After years of reverse-engineering electronics gadgets and looking for infringing products, a patent consortium owned by Apple (NASDAQ:AAPL), Microsoft (NASDAQ:MSFT), Ericsson (NASDAQ:ERIC), Sony, EMC and BlackBerry (NASDAQ:BBRY) has filed a battery of lawsuits against Google (NASDAQ:GOOG) and Android manufacturers like Samsung, HTC, Huawei and others. The action opens another, major front in the patent-infringement war that has engulfed virtually all of the world's major mobile players.
The lawsuits stem from the Rockstar patent consortium, which paid $4.5 billion for the 6,000 patents that bankrupt Nortel Networks offered up for auction in 2011. Rockstar is primarily backed by Apple, which paid $2.6 billion into the effort. BlackBerry paid $770 million for its share of the patents, Ericsson paid $340 million and the remaining $790 million was split among cloud-storage company EMC, Microsoft and Sony. According to a report from Wired, Rockstar for the past several years has employed 10 full-time workers to reverse-engineer various products in a search for infringing companies. Rockstar would then pursue those companies for patent licenses.
And now it seems Rockstar has found a group of companies that declined to ink patent-licensing agreements. According to reports of the lawsuits, Rockstar's handful of lawsuits target a wide range of technologies, including the pairing of Internet searches with advertisements that forms the basis of Google's business. The patents also target various technologies in Google's Android operating system, which Samsung, HTC, Huawei and others use in their smartphones. According to Reuters, Google declined to comment on the lawsuits and the other companies targeted in the lawsuits did not immediately respond for a request for comment.
In Rockstar's lawsuits, the consortium notes that Google participated in the auction for Nortel's patents, starting with a $900 million bid and offering as much as $4.4 billion. Thus, Rockstar notes, Google is well aware of the value of the patents.

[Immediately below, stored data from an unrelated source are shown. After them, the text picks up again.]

(** what remains of a tick: numbers to fetch, then the step within the number *)
Definition remaining (y : Synchronizer_) : nat * nat :=
  match nat_ y with
  | NSendingNumber n => (S (Z.to_nat (n + 1 - lastFinalized y)), O)
  | NNumber i n => (Z.to_nat (n + 1 - i), S O)
  | NSending todo i n => (Z.to_nat (n - i), S (S (length todo)))
  | _ => (O, O)
  end.
Definition at_select (y : Synchronizer_) : Prop := nat_ y = NSelect.
Definition tick_step (y' y : Synchronizer_) : Prop :=
  ~ at_select y /\ nforward y /\ exists c l l', number_step c y l = Some (y', l').
Definition pair_lt (a b : nat * nat) : Prop := (a.1 < b.1)%nat \/ (a.1 = b.1 /\ (a.2 < b.2)%nat).
Lemma pair_lt_wf : well_founded pair_lt.
Proof.
  intros [a b]. revert b. induction (lt_wf a) as [a _ IHa]. intros b.
  induction (lt_wf b) as [b _ IHb]. constructor. intros [a' b'] [H|[Ha Hb]]; cbn in *.
  - by apply IHa.
  - subst. by apply IHb.
Qed.
Lemma tick_step_decreases y y' : tick_step y' y -> at_select y' \/
  (exists r e, nat_ y' = NReturned r e) \/ (exists r w, nat_ y' = NDied r w) \/
  pair_lt (remaining y') (remaining y).
Proof.
  intros (Hs & Hf & c & l & l' & Hc). unfold at_select, nforward, number_step in *. 
  destruct (nat_ y) as [|n|i n|[|x todo] i n|r e|r w] eqn:Hat; destruct c as [|[n'|e'|w']|[ev|e'|w']|]; try done.
  all: try (destruct (env_step _ l) as [l1|] eqn:He; [|done]).
  all: try (destruct (Z.leb_spec i n); [|done]).
  all: try (destruct (Z.leb_spec i n); [done|]).
  all: injection Hc as <- <-; unfold pair_lt, remaining; cbn; rewrite ?Hat; cbn; eauto 6.
  all: do 3 right; lia.
Qed.
Lemma tick_step_stops y : at_select y \/ (exists r e, nat_ y = NReturned r e) \/ (exists r w, nat_ y = NDied r w) ->
  Acc tick_step y.
Proof.
  intros H. constructor. intros y' (Hs & _ & c & l & l' & Hc). unfold at_select, number_step in *.
  destruct H as [H|[(r & e & H)|(r & w & H)]]; [done| |]; rewrite H in Hc; by destruct c.
Qed.

(** C34: a tick always ends: whatever the sizes of the answers, the loop cannot run for ever
    without coming back to its select, returning or dying; and inside a tick the only thing
    it can wait for, besides an answer of the node, is room in a channel of the state. *)
Theorem tick_terminates :
  well_founded tick_step /\
  forall y l,
    match nat_ y with
    | NSelect | NReturned _ _ | NDied _ _ => True
    | NNumber i n => if i <=? n then forall r, is_Some (number_step (Reply r) y l)
                     else is_Some (number_step Go y l)
    | NSendingNumber n => env_step (SendBlk n) l = None \/ is_Some (number_step Go y l)
    | NSending [] _ _ => is_Some (number_step Go y l)
    | NSending (x :: _) _ _ => env_step x l = None \/ is_Some (number_step Go y l)
    end.
Proof.
  split.
  - intros y. remember (remaining y) as k eqn:Hk. revert y Hk.
    induction (pair_lt_wf k) as [k _ IH]. intros y ->. constructor. intros y' Hy.
    destruct (tick_step_decreases y y' Hy) as [H|[H|[H|H]]]; [by apply tick_step_stops; auto..|].
    by eapply IH.
  - intros y l. unfold number_step. destruct (nat_ y) as [|n|i n|[|x todo] i n|r e|r w]; try done.
    + destruct (env_step _ l); [right; by eexists|by left].
    + destruct (Z.leb_spec i n); [|by eexists]. intros [ev|e|w]; by eexists.
    + destruct (env_step _ l); [right; by eexists|by left].
Qed.
End termination.

(** ** Ethereum (ethsync/synchronizer.go) *)
Definition ErrChainIDUnmatched (expected actual : Z) : error :=
  ("chain ID mismatch: expected=" +:+ int_Text 10 expected +:+ ", actual=" +:+ int_Text 10 actual)%string.
Record EthSyncConfig := { EthChainID : Z; EthRetroScanBlkNum : Z }.
Section eth.
Context `{E : EthLib, GB : GobLib}.
Context {N : Type} `{EC : !EthClient N}.
Variables (Debug : bool) (etherman : Etherman).
(** [common.IsValidBtcAddress] for the configured network: [btcutil.DecodeAddress] succeeds *)
Variable IsValidBtcAddress : string -> bool.

(** [New]: the check of the chain id, then the number to start from *)
Definition New_eth (c : EthSyncConfig) : M (State * N) Synchronizer_ :=
  chainID ← zoom snd (fun n s => (s.1, n)) ChainID;
  if negb (chainID =? EthChainID c) then throw (ErrChainIDUnmatched (EthChainID c) chainID)
  else zoom fst (fun st s => (st, s.2)) (NewSynchronizer (EthRetroScanBlkNum c)).

Definition eth_minted (ev : eMintedEvent) : MintedEvent := {|
  me_MintTxHash := lm_TxHash ev; me_BtcTxId := lm_BtcTxId ev; me_Receiver := lm_Receiver ev;
  me_Amount := Some (lm_Amount ev) |}.
Definition eth_requested (ev : eRedeemRequestedEvent) : RedeemRequestedEvent := {|
  rr_RequestTxHash := lr_TxHash ev; rr_Requester := lr_Sender ev; rr_Receiver := lr_Receiver ev;
  rr_Amount := Some (lr_Amount ev); rr_IsValidReceiver := IsValidBtcAddress (lr_Receiver ev) |}.
Definition eth_prepared (ev : eRedeemPreparedEvent) : RedeemPreparedEvent := {|
  rp_RequestTxHash := lp_EthTxHash ev; rp_PrepareTxHash := lp_TxHash ev; rp_Requester := lp_Requester ev;
  rp_Receiver := lp_Receiver ev; rp_Amount := Some (lp_Amount ev);
  rp_OutpointTxIds := lp_OutpointTxIds ev; rp_OutpointIdxs := lp_OutpointIdxs ev |}.
Definition eth_events (evs : log_events) : events :=
  let '(minted, requested, prepared) := evs in
  {| ev_minted := eth_minted <$> minted; ev_requested := eth_requested <$> requested;
     ev_prepared := eth_prepared <$> prepared |}.
(** How the state of the node evolves while the bridge runs: the chain grows *)
Variable evolves : N -> N -> Prop.
(** The answers: the events of a block are fetched from a later state of the node than one in which
    it reported the newest finalized number. *)
Definition eth_worker : NumberWorker := {|
  newest_number r := exists s, r = result (GetLatestFinalizedBlockNumber Debug) s;
  fetch_number i newFinalized r := exists s0 s,
    result (GetLatestFinalizedBlockNumber Debug) s0 = Ok newFinalized /\ evolves s0 s /\
    r = eth_events <$> result (GetEventLogs etherman i) s |}.

End eth.

(** *** The events of a block *)
(** what the bridge contract emits: the events of its interface, with the transaction *)
Inductive bridge_event :=
  | BMinted (tx btcTxId receiver : bytes) (amount : Z)
  | BRequested (tx sender : bytes) (amount : Z) (receiver : string)
  | BPrepared (tx ethTxHash requester : bytes) (receiver : string) (amount : Z)
      (outpointTxIds : list bytes) (outpointIdxs : list Z).
(** what the bridge is to learn of them: a mint by the Bitcoin transaction it answers and the
    transaction that mints; a request by the transaction that makes it; a preparation by the
    transaction of the request it answers and the transaction that prepares *)
Definition told_minted (b : bridge_event) : option MintedEvent :=
  match b with
  | BMinted tx btc receiver amount => Some {|
      me_BtcTxId := btc; me_MintTxHash := tx; me_Receiver := receiver; me_Amount := Some amount |}
  | _ => None
  end.
Definition told_requested (valid : string -> bool) (b : bridge_event) : option RedeemRequestedEvent :=
  match b with
  | BRequested tx sender amount receiver =>
      Some {|
      rr_RequestTxHash := tx; rr_Requester := sender; rr_Receiver := receiver;
      rr_Amount := Some amount; rr_IsValidReceiver := valid receiver |}
  | _ => None
  end.
Definition told_prepared (b : bridge_event) : option RedeemPreparedEvent :=
  match b with
  | BPrepared tx request requester receiver amount ids idxs =>
      Some {|
      rp_RequestTxHash := request; rp_PrepareTxHash := tx; rp_Requester := requester;
      rp_Receiver := receiver; rp_Amount := Some amount;
      rp_OutpointTxIds := ids; rp_OutpointIdxs := idxs |}
  | _ => None
  end.
(** the events as [GetEventLogs] reads them *)
Definition b_minted (b : bridge_event) : option eMintedEvent :=
  match b with
  | BMinted tx btc receiver amount => Some {| lm_TxHash := tx; lm_BtcTxId := btc; lm_Receiver := receiver; lm_Amount := amount |}
  | _ => None
  end.
Definition b_requested (b : bridge_event) : option eRedeemRequestedEvent :=
  match b with
  | BRequested tx sender amount receiver => Some {| lr_TxHash := tx; lr_Sender := sender; lr_Amount := amount; lr_Receiver := receiver |}
  | _ => None
  end.
Definition b_prepared (b : bridge_event) : option eRedeemPreparedEvent :=
  match b with
  | BPrepared tx request requester receiver amount ids idxs => Some {|
      lp_TxHash := tx; lp_EthTxHash := request; lp_Requester := requester; lp_Receiver := receiver;
      lp_Amount := amount; lp_OutpointTxIds := ids; lp_OutpointIdxs := idxs |}
  | _ => None
  end.

Section block.
Context `{EL : EthLibLaws, GL : GobLaws}.
Context {N : Type} `{EC : !EthClient N}.
Variables (Debug : bool) (etherman : Etherman) (IsValidBtcAddress : string -> bool).

(** [vlog] is the log of an event, as the ABI decodes it *)
Definition log_of (b : bridge_event) (vlog : Log) : Prop :=
  match b with
  | BMinted tx btc receiver amount =>
      Topics vlog !! O = Some MintedSignatureHash /\ Topics vlog !! 1%nat = Some btc /\
      Unpack_Minted (Data vlog) = Ok (receiver, amount) /\ log_TxHash vlog = tx
  | BRequested tx sender amount receiver =>
      Topics vlog !! O = Some RedeemRequestedSignatureHash /\
      Unpack_RedeemRequested (Data vlog) = Ok (sender, amount, receiver) /\ log_TxHash vlog = tx
  | BPrepared tx request requester receiver amount ids idxs =>
      Topics vlog !! O = Some RedeemPreparedSignatureHash /\ Topics vlog !! 1%nat = Some request /\
      Unpack_RedeemPrepared (Data vlog) = Ok (requester, receiver, amount, ids, idxs) /\
      log_TxHash vlog = tx
  end.
(** the topics of the three events differ: a hypothesis on the hash *)
Definition distinct_topics : Prop :=
  MintedSignatureHash <> RedeemRequestedSignatureHash /\ MintedSignatureHash <> RedeemPreparedSignatureHash /\
  RedeemRequestedSignatureHash <> RedeemPreparedSignatureHash.
Hypothesis Htopics : distinct_topics.

Lemma add_log_of m r p b vlog : log_of b vlog ->
  add_log (m, r, p) vlog = Ok (m ++ omap b_minted [b], r ++ omap b_requested [b], p ++ omap b_prepared [b]).
Proof using Htopics.
  destruct Htopics as (T1 & T2 & T3).
  unfold add_log, topic. destruct b as [tx btc rc am|tx sd am rc|tx rq re rc am ids idxs]; cbn [log_of omap list_omap b_minted b_requested b_prepared].
  - intros (H0 & H1 & HU & HX). rewrite H0, H1. cbn [mbind outcome_bind]. rewrite bool_decide_eq_true_2 by done.
    rewrite HU, HX. cbn. by rewrite !app_nil_r.
  - intros (H0 & HU & HX). rewrite H0. cbn [mbind outcome_bind].
    rewrite bool_decide_eq_false_2, bool_decide_eq_true_2 by congruence.
    rewrite HU, HX. cbn. by rewrite !app_nil_r.
  - intros (H0 & H1 & HU & HX). rewrite H0, H1. cbn [mbind outcome_bind].
    rewrite !bool_decide_eq_false_2, bool_decide_eq_true_2 by congruence.
    rewrite HU, HX. cbn. by rewrite !app_nil_r.
Qed.
Lemma add_logs_of m r p bs logs : Forall2 log_of bs logs ->
  add_logs (m, r, p) logs = Ok (m ++ omap b_minted bs, r ++ omap b_requested bs, p ++ omap b_prepared bs).
Proof using Htopics.
  intros H. revert m r p. induction H as [|b vlog bs logs Hb _ IH]; intros m r p; [cbn; by rewrite !app_nil_r|].
  cbn [add_logs]. rewrite (add_log_of m r p b) by done. cbn [mbind outcome_bind]. rewrite IH, <-!app_assoc.
  change (b :: bs) with ([b] ++ bs). by rewrite !omap_app.
Qed.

Indeed, shortly after Rockstar won Nortel's patents in auction, Google announced in 2011 its $12.5 billion acquisition of Motorola Mobility, which Google at the time said was partially to obtain Motorola's trove of 17,000 patents. "We think combining with Motorola and having that kind of a patent portfolio to protect the (Android) ecosystem is a good thing," David Drummond, Google's senior vice president and chief legal officer, said at the time.
Apple's investment in Rockstar appears to have sprung directly from former CEO Steve Jobs, who told his biographer that he would "go nuclear" on Android because he thought it was a product stolen from Apple's iPhone. Specifically, according to biographer Walter Isaacson, Jobs "became angrier than I had ever seen him," while discussing Android, explaining that "I will spend my last dying breath if I need to, and I will spend every penny of Apple's $40 billion in the bank, to right this wrong. I'm going to destroy Android, because it's a stolen product." Jobs died in 2011.
According to Strategy Analytics, Android commanded 81 percent of the global smartphone market in the third quarter, far ahead of the iPhone's 13.4 percent.
Apple's campaign against Android led to the company's $1 billion courtroom victory against Samsung's Android smartphones in 2012, though the damages in the ruling were subsequently slashed by $450.5 million. The case has since been mired in appeals.
The billions of dollars that have been tied up in patent lawsuits in the mobile industry and the wider business market have sparked calls for an overhaul of the patent system. "Rockstar's attack on Google highlights two of the most egregious problems with our country's broken patent regime," said Charles Duan, Direct of Public Knowledge's patent reform project. Duan said that Rockstar sells no products and doesn't promote innovation, and also shields its owners, including Apple, from counter lawsuits.
"Many of the patents asserted by Rockstar appear to be overly broad and of low quality. It is likely that its attempt to hobble its owners' competitors in the courtroom will ultimately fail. But it will be expensive to reach that point, and whatever the outcome of the litigation, consumers will bear the cost," Duan concluded.